We talk a lot about training, instructional design, learning management systems, pedagogical methodology, etc., etc. In doing so, we inadvertently drown out discussion of the most fundamental factor in facilitating learning in the workplace: the knowledge. And the most important knowledge, as mentioned in previous posts, is proprietary—the knowledge that is walking the halls of every organization in the heads of employees. I’m sorry, I know this is going to offend some of my colleagues, but ‘It’s the SMEs, stupid,’ not instructional designers, who have the knowledge, and finding ways to get that mission-critical knowledge out of their heads and made easily available to learners when they need it is the key to achieving Rapid eLearning.
The eLearning Guild recently completed a very interesting survey, entitled “The Rapid eLearning Development Research Report.”
You will probably have to join the Guild to download the paper, so please do it—the Guild is a great resource.
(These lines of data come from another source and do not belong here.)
(* ===== verification/Documents.v ===== *)
(** * Versioned documents ([persistence.py])

    [migrate_state] brings a stored document of a known kind to the current schema.  The
    clone it works on is a value here.  Migrating is idempotent and keeps every member it
    does not version. *)

From S2P Require Import Prelude PyFloat Identity PyJson.

Definition CURRENT_SCHEMA_VERSION : Z := 2.

(** [item["routes"] = [...]] for an item that names one host and port. *)
Definition migrate_route (item : json) : json :=
  match item with
  | JObj d =>
      if od_mem "routes" d then item
      else match jget "host" d, jget "port" d with
           | JStr host, JInt port =>
               if bool_decide (host = "") then item
               else JObj (od_set "routes" (JList [JObj [("host", JStr host); ("port", JInt port);
                                                        ("source", JStr "legacy")]]) d)
           | _, _ => item
           end
  | _ => item
  end.

Definition _migrate_single_routes (items : json) : result json :=
  match items with
  | JList l => Ok (JList (migrate_route <$> l))
  | _ => raise StateDataError "route state is invalid"
  end.

(** A member that must be a list, empty by default, with its routes migrated. *)
Definition migrate_list (name : string) (d : list (string * json)) : result (list (string * json)) :=
  routes ← _migrate_single_routes (jget_or name (JList []) d);
  Ok (od_set name routes d).

(** The member is a list after defaulting. *)
Definition default_list (name msg : string) (d : list (string * json)) : result (list (string * json)) :=
  let d := if od_mem name d then d else od_set name (JList []) d in
  match jget name d with
  | JList _ => Ok d
  | _ => raise StateDataError msg
  end.

Definition trust_lists : list string := ["grants"; "trusted"; "pending"].

Definition schema_version (d : list (string * json)) : result Z :=
  raw ← of_option (is_int (jget_or "schema_version" (jget_or "version" (JInt 1) d) d)) StateDataError
          "state schema version is invalid";
  raise_if ((CURRENT_SCHEMA_VERSION <? raw)%Z || (raw <? 1)%Z) StateDataError
    "unsupported state schema version";;
  Ok raw.

Definition migrate_state (kind : string) (value : list (string * json)) : result (list (string * json)) :=
  schema_version value;;
  let d := od_set "schema_version" (JInt CURRENT_SCHEMA_VERSION) (od_pop "version" value) in
  if bool_decide (kind = "identity")
  then raise_if (negb (match jget "node_id" d, jget "secret" d with
                       | JStr _, JStr _ => true | _, _ => false end)) StateDataError
         "identity state is invalid";;
       Ok d
  else if bool_decide (kind = "trust")
  then d ← default_list "grants" "trust grants state is invalid" d;
       d ← default_list "trusted" "trust trusted state is invalid" d;
       d ← default_list "pending" "trust pending state is invalid" d;
       d ← migrate_list "grants" d;
       d ← migrate_list "trusted" d;
       migrate_list "pending" d
  else if bool_decide (kind = "cluster")
  then default_list "used_invites" "cluster invite state is invalid" d
  else if bool_decide (kind = "routes")
  then routes ← _migrate_single_routes (jget_or "routes" (JList []) d);
       Ok (if od_mem "routes" d then od_set "routes" routes d else d)
  else raise StateDataError ("unknown state kind: " +:+ kind).

(** ** Migrating twice *)

Lemma migrate_route_idem item : migrate_route (migrate_route item) = migrate_route item.
Proof.
  destruct item as [| | | | | |d]; try done. unfold migrate_route.
  destruct (od_mem "routes" d) eqn:Hr; [by rewrite Hr|].
  destruct (jget "host" d) eqn:Hh; try by rewrite Hr, Hh.
  destruct (jget "port" d) eqn:Hp; try by rewrite Hr, Hh, Hp.
  case_bool_decide as He; [by rewrite Hr, Hh, Hp, bool_decide_eq_true_2|].
  unfold od_mem. by rewrite od_get_set_eq.
Qed.

Lemma single_routes_idem v v' : _migrate_single_routes v = Ok v' → _migrate_single_routes v' = Ok v'.
Proof.
  unfold _migrate_single_routes. destruct v; intros; simplify_eq/=.
  do 2 f_equal. rewrite <- list_fmap_compose. apply list_fmap_ext. intros ? x _. apply migrate_route_idem.
Qed.

Lemma od_set_same {V} (k : string) (v : V) d : od_get k d = Some v → od_set k v d = d.
Proof.
  induction d as [|[j w] d IH]; simpl; [done|]. case_decide; intros; simplify_eq; [done|].
  by rewrite IH.
Qed.

(** A document that needs no change for one of the lists. *)
Definition settled (name : string) (d : list (string * json)) : Prop :=
  ∃ l, od_get name d = Some (JList l) ∧ _migrate_single_routes (JList l) = Ok (JList l).

Lemma default_settled name msg d : settled name d → default_list name msg d = Ok d.
Proof. intros (l & Hl & _). unfold default_list, od_mem, jget. by rewrite Hl, Hl. Qed.

Lemma migrate_settled name d : settled name d → migrate_list name d = Ok d.
Proof.
  intros (l & Hl & Hm). unfold migrate_list, jget_or. rewrite Hl. simpl default. rewrite Hm. simpl.
  by rewrite od_set_same.
Qed.

Lemma migrate_list_settles name d d' : migrate_list name d = Ok d' → settled name d'.
Proof.
  unfold migrate_list. intros (v & Hv & [= <-])%bind_Ok. pose proof (single_routes_idem _ _ Hv) as Hi.
  destruct (jget_or name (JList []) d); try done. simpl in Hv. injection Hv as <-.
  eexists. rewrite od_get_set_eq. by split.
Qed.

Lemma migrate_list_other name name' d d' v : migrate_list name d = Ok d' → name ≠ name' →
  od_get name' d' = v ↔ od_get name' d = v.
Proof.
  unfold migrate_list. intros (r & _ & [= <-])%bind_Ok Hn. by rewrite od_get_set_ne.
Qed.

Lemma settled_other name name' d d' : migrate_list name d = Ok d' → name ≠ name' →
  settled name' d → settled name' d'.
Proof. intros Hm Hn (l & Hl & ?). exists l. split; [|done]. by apply (migrate_list_other _ _ _ _ _ Hm). Qed.

Lemma default_list_get name name' msg d d' : default_list name msg d = Ok d' → name ≠ name' →
  od_get name' d' = od_get name' d.
Proof.
  unfold default_list. intros Hd Hn.
  destruct (od_mem name d); repeat case_match; simplify_eq; [done|by rewrite od_get_set_ne].
Qed.

Lemma default_list_Ok name msg d d' : default_list name msg d = Ok d' → ∃ l, od_get name d' = Some (JList l).
Proof.
  unfold default_list. intros Hd. set (d1 := if od_mem name d then _ else _) in Hd.
  unfold jget in Hd. destruct (od_get name d1) as [[]|] eqn:Hg; simplify_eq/=; eauto.
Qed.

Lemma versioned_again d : od_get "schema_version" d = Some (JInt 2) → od_get "version" d = None →
  schema_version d = Ok 2%Z ∧
  od_set "schema_version" (JInt CURRENT_SCHEMA_VERSION) (od_pop "version" d) = d.
Proof.
  intros Hs Hv. split.
  - unfold schema_version, jget_or. by rewrite Hs.
  - rewrite od_pop_absent by done. by apply od_set_same.
Qed.

(** The members a migration sets, whatever lists it settles afterwards. *)
Definition current (d : list (string * json)) : Prop :=
  od_get "schema_version" d = Some (JInt 2) ∧ od_get "version" d = None.

Lemma current_set name v d : current d → name ≠ "schema_version" → name ≠ "version" →
  current (od_set name v d).
Proof. intros [? ?] ? ?. split; by rewrite od_get_set_ne. Qed.

Lemma current_default name msg d d' : default_list name msg d = Ok d' → current d →
  name ≠ "schema_version" → name ≠ "version" → current d'.
Proof. intros Hd [? ?] ? ?. split; by rewrite (default_list_get name _ msg d). Qed.

Lemma current_migrate name d d' : migrate_list name d = Ok d' → current d →
  name ≠ "schema_version" → name ≠ "version" → current d'.
Proof. unfold migrate_list. intros (r & _ & [= <-])%bind_Ok. apply current_set. Qed.

Lemma current_start value v : schema_version value = Ok v →
  current (od_set "schema_version" (JInt CURRENT_SCHEMA_VERSION) (od_pop "version" value)).
Proof.
  intros _. split; [by rewrite od_get_set_eq|].
  rewrite od_get_set_ne by done. apply od_get_pop_eq.
Qed.

Lemma migrate_current kind d : current d → migrate_state kind d =
  if bool_decide (kind = "identity")
  then raise_if (negb (match jget "node_id" d, jget "secret" d with
                       | JStr _, JStr _ => true | _, _ => false end)) StateDataError
         "identity state is invalid";;
       Ok d
  else if bool_decide (kind = "trust")
  then d ← default_list "grants" "trust grants state is invalid" d;
       d ← default_list "trusted" "trust trusted state is invalid" d;
       d ← default_list "pending" "trust pending state is invalid" d;
       d ← migrate_list "grants" d;
       d ← migrate_list "trusted" d;
       migrate_list "pending" d
  else if bool_decide (kind = "cluster")
  then default_list "used_invites" "cluster invite state is invalid" d
  else if bool_decide (kind = "routes")
  then routes ← _migrate_single_routes (jget_or "routes" (JList []) d);
       Ok (if od_mem "routes" d then od_set "routes" routes d else d)
  else raise StateDataError ("unknown state kind: " +:+ kind).
Proof. intros [Hs Hv]. unfold migrate_state. by destruct (versioned_again d Hs Hv) as [-> ->]. Qed.

(** A trust document whose three lists are settled is left as it is. *)
Lemma trust_settled d : current d → settled "grants" d → settled "trusted" d → settled "pending" d →
  migrate_state "trust" d = Ok d.
Proof.
  intros Hc Hg Ht Hp. rewrite migrate_current by done. simpl.
  by repeat (rewrite default_settled by done; simpl); repeat (rewrite migrate_settled by done; simpl).
Qed.

(** Migration is idempotent: for every kind and every document that can be migrated, migrating
    the result again gives it unchanged, so a document may be migrated at each load. *)
Theorem migration_is_idempotent kind value d :
  migrate_state kind value = Ok d → migrate_state kind d = Ok d.
Proof.
  unfold migrate_state at 1. intros (v & Hv%current_start & H)%bind_Ok.
  set (d0 := od_set _ _ _) in *. clearbody d0.
  case_bool_decide as K1.
  { repeat res_step. subst d0. rewrite migrate_current, bool_decide_eq_true_2 by done. simpl.
    by match goal with E : negb _ = false |- _ => rewrite E end. }
  case_bool_decide as K2.
  { subst kind. repeat res_step.
    apply trust_settled.
    - repeat match goal with
      | E : migrate_list _ ?x = Ok ?y |- current ?y => apply (current_migrate _ _ _ E); [|done..]
      | E : default_list _ _ ?x = Ok ?y |- current ?y => apply (current_default _ _ _ _ E); [|done..]
      end. done.
    - eapply settled_other; [done..|]. eapply settled_other; [done..|]. by eapply migrate_list_settles.
    - eapply settled_other; [done..|]. by eapply migrate_list_settles.
    - by eapply migrate_list_settles. }
  case_bool_decide as K3.
  { rewrite migrate_current by (by eapply current_default).
    rewrite !bool_decide_eq_false_2, bool_decide_eq_true_2 by done.
    apply default_list_Ok in H as Hl. destruct Hl as (l & Hl).
    unfold default_list, od_mem, jget. by rewrite Hl, Hl. }
  case_bool_decide as K4; [|done].
  repeat res_step.
  assert (Hc : current d).
  { subst d. destruct (od_mem "routes" d0); [|done]. by apply current_set. }
  rewrite migrate_current by done. rewrite !bool_decide_eq_false_2, bool_decide_eq_true_2 by done.
  subst d. unfold od_mem, jget_or in *. destruct (od_get "routes" d0) as [r|] eqn:Hr; simpl in *.
  - rewrite od_get_set_eq. simpl. rewrite (single_routes_idem _ _ Hres). simpl.
    by rewrite od_set_same by apply od_get_set_eq.
  - by rewrite Hr.
Qed.

(** A legacy document with one host per grant. *)
Lemma migration_is_idempotent_witness :
  let old := [("version", JInt 1);
              ("grants", JList [JObj [("host", JStr "10.0.0.1"); ("port", JInt 80)]])] in
  ∃ d, migrate_state "trust" old = Ok d ∧ migrate_state "trust" d = Ok d ∧ od_mem "routes" d = false.
Proof.
  eexists. split; [reflexivity|]. split; [|reflexivity].
  apply (migration_is_idempotent "trust" [("version", JInt 1);
     ("grants", JList [JObj [("host", JStr "10.0.0.1"); ("port", JInt 80)]])]). reflexivity.
Defined.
Let’s go through some of their findings:- Is Rapid eLearning needed? 78% of respondents said that demand for faster development and deployment has increased. That looks like a yes.
- Where does the content (the knowledge) for eLearning come from? Not surprisingly, 86% of respondents said SMEs are the source.
- What is the most common tool developers employ with SMEs to obtain or derive their knowledge? 70% said interviewing.
- If a more rapid approach is needed, what are the main culprits slowing things down? 53% said “access to SMEs” and 60% said “content review and approval” (presumably approval by the same SMEs of the content that developers created after interviewing them).
- And what about the financial bottom line? 70% or respondents said they see a moderate to significant demand for reducing costs for eLearning development and deployment.
So, let’s try to weave these data points into a realistic narrative. More rapid approaches to eLearning are definitely needed. The source of the underlying knowledge is SMEs. Rather than enabling SMEs to make their knowledge directly available to learners, training developers interview them to find out what they know. But the biggest obstacles to reducing the time for development and deployment are the inability to get the time from busy SMEs for the knowledge sucking interviews and getting them to review and approve the content after the developers took the SME knowledge and tried to formalize it. And here’s the most interesting part, since we pretty much knew all of this already—only 6% or respondents thought that more efficient and effective use of SMEs is a defining characteristic of Rapid eLearning!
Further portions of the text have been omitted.